**Task to carry out:** Return exactly the lines of the records below, starting at the line that contains "Conventions of the embedding." and ending at the line that contains "- A [datetime.datetime]", with both of those lines kept.

Source information section start

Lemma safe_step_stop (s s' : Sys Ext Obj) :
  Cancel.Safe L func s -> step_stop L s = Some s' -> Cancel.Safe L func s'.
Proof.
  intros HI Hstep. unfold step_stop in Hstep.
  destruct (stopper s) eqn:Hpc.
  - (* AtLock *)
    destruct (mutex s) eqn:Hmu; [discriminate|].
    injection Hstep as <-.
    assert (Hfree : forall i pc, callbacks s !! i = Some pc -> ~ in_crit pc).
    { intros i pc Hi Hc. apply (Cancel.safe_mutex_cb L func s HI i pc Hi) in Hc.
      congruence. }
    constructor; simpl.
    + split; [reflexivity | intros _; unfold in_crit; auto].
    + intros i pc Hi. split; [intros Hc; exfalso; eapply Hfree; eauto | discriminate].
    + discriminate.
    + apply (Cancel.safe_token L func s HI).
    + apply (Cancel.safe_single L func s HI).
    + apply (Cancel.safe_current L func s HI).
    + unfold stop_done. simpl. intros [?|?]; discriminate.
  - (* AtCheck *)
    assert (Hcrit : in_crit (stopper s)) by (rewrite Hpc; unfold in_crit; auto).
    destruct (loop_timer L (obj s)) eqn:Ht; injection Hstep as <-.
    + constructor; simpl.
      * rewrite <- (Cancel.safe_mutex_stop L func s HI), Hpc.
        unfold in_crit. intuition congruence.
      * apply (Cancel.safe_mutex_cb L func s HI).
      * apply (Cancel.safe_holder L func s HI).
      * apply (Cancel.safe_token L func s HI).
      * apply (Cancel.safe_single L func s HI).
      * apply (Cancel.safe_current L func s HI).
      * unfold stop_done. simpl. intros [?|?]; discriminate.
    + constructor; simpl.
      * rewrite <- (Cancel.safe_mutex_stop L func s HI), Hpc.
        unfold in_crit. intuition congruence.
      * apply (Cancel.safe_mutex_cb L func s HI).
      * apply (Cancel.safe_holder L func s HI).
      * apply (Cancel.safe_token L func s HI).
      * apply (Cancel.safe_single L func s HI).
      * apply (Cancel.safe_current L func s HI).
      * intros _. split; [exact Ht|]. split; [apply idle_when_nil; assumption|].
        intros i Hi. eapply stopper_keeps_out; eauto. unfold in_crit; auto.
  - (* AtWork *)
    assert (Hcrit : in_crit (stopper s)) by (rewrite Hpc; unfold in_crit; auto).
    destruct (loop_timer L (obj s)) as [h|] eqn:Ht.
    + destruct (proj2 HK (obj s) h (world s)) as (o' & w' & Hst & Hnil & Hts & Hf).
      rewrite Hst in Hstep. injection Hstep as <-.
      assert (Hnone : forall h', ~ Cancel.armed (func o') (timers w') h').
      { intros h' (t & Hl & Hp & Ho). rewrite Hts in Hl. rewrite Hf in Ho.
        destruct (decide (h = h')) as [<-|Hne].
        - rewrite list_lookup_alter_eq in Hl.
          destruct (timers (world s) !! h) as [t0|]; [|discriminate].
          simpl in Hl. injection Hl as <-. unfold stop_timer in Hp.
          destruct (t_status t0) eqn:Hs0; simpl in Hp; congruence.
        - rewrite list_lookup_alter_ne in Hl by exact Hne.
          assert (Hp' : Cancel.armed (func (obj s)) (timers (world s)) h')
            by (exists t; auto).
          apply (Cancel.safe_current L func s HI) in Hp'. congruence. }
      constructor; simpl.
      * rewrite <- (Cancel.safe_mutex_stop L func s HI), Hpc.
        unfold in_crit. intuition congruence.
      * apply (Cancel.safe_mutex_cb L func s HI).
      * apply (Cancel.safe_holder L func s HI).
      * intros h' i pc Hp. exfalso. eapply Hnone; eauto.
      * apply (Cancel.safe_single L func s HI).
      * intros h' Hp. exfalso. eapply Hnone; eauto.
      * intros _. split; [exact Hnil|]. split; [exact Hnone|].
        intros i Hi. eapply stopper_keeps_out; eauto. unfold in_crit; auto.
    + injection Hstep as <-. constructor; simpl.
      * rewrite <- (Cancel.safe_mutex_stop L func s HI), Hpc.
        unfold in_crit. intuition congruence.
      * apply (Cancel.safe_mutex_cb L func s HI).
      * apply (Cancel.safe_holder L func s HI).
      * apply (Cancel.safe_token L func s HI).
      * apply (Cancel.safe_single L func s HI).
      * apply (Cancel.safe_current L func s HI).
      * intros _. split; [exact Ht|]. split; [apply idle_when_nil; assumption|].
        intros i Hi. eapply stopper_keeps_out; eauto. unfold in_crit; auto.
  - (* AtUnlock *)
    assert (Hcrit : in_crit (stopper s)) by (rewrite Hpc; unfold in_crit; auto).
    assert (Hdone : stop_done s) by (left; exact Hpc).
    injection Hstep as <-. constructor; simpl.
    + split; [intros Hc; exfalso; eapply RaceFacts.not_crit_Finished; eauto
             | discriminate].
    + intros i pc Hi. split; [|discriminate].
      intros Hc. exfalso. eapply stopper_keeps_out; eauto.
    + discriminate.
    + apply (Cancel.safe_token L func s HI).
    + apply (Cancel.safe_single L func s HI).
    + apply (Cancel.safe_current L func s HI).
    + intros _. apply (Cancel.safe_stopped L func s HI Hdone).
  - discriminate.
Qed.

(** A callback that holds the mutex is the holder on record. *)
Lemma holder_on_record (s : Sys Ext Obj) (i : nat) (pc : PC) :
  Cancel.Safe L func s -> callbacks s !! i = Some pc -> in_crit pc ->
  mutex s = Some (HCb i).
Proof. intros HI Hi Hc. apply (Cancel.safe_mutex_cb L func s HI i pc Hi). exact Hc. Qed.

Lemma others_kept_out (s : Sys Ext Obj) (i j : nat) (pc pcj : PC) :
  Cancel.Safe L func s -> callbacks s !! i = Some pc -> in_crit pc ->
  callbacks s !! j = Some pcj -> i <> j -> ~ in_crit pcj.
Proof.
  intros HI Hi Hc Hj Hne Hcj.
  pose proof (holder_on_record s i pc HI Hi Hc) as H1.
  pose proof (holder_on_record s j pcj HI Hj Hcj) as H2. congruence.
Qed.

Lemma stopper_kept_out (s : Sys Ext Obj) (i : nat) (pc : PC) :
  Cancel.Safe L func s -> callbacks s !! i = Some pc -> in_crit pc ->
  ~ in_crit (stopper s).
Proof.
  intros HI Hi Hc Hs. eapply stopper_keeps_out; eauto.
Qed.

Source information section end
Source information section start

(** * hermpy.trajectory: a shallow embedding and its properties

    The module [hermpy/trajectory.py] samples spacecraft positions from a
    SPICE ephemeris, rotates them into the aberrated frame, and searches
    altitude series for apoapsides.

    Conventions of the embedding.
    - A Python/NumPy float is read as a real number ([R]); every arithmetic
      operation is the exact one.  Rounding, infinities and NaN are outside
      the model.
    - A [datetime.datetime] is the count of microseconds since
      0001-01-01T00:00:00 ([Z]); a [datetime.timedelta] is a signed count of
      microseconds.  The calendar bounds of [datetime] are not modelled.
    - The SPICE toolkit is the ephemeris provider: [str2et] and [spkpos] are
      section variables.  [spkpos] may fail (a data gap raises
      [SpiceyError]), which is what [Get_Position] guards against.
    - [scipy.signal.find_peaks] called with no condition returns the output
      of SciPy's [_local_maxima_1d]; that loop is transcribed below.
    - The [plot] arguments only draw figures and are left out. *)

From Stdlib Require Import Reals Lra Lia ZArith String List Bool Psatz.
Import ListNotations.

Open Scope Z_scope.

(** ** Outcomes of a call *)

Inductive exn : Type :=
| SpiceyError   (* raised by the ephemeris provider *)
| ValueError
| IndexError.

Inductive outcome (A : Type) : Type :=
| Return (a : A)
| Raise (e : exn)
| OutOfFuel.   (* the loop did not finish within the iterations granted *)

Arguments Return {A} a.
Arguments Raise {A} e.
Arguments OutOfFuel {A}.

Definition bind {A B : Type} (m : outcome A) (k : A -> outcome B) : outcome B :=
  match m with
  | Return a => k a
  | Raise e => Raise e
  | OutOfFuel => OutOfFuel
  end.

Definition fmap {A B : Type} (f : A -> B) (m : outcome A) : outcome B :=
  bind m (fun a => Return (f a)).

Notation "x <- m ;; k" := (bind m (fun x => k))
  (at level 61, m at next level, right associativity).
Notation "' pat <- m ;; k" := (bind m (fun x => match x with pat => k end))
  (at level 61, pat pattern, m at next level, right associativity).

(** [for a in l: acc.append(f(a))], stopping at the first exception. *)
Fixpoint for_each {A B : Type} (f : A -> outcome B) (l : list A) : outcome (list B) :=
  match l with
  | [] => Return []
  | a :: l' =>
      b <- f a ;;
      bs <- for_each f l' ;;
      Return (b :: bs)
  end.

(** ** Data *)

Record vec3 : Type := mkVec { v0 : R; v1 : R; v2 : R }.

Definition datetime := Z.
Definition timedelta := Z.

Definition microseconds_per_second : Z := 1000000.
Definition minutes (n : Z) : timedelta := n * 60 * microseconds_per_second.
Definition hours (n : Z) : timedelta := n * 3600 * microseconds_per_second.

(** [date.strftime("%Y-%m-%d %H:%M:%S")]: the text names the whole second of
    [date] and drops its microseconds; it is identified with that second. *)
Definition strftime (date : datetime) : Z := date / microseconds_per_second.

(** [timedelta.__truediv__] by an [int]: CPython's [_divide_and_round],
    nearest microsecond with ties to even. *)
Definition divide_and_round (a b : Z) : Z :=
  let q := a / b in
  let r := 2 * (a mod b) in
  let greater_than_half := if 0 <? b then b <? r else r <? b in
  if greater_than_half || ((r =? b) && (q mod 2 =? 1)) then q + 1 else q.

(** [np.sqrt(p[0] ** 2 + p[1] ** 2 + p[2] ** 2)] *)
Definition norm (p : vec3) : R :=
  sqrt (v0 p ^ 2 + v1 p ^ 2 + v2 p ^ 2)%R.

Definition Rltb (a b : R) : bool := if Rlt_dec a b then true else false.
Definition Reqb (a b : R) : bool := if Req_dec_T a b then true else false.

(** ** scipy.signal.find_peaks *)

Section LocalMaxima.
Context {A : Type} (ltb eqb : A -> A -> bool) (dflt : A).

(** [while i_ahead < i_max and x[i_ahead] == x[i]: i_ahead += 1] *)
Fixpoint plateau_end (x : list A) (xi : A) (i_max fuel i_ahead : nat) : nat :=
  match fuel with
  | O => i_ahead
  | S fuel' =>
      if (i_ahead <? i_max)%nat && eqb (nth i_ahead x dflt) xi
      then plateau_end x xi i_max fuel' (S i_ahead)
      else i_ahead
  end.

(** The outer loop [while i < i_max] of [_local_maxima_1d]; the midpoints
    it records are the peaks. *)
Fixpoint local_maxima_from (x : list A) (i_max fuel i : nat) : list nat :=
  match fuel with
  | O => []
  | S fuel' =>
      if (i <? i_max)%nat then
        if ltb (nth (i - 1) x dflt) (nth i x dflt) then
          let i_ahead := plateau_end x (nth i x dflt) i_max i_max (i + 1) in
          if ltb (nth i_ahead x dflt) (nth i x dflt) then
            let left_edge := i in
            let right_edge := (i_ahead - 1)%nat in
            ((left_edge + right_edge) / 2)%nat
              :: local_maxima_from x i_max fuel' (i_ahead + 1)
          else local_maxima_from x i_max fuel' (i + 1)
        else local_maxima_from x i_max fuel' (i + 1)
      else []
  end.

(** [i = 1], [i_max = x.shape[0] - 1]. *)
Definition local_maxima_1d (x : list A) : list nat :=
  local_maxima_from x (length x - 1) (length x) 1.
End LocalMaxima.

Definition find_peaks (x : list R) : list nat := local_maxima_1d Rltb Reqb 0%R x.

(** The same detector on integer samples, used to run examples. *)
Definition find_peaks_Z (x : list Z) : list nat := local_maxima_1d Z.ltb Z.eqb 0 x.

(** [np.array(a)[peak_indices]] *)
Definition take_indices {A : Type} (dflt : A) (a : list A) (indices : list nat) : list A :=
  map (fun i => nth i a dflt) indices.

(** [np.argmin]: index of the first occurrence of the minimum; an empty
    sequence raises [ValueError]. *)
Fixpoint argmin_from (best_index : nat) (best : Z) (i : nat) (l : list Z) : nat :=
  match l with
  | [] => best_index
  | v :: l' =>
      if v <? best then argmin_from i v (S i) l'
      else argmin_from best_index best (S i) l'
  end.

Source information section end

**Expected answer:**
    Conventions of the embedding.
    - A Python/NumPy float is read as a real number ([R]); every arithmetic
      operation is the exact one.  Rounding, infinities and NaN are outside
      the model.
    - A [datetime.datetime] is the count of microseconds since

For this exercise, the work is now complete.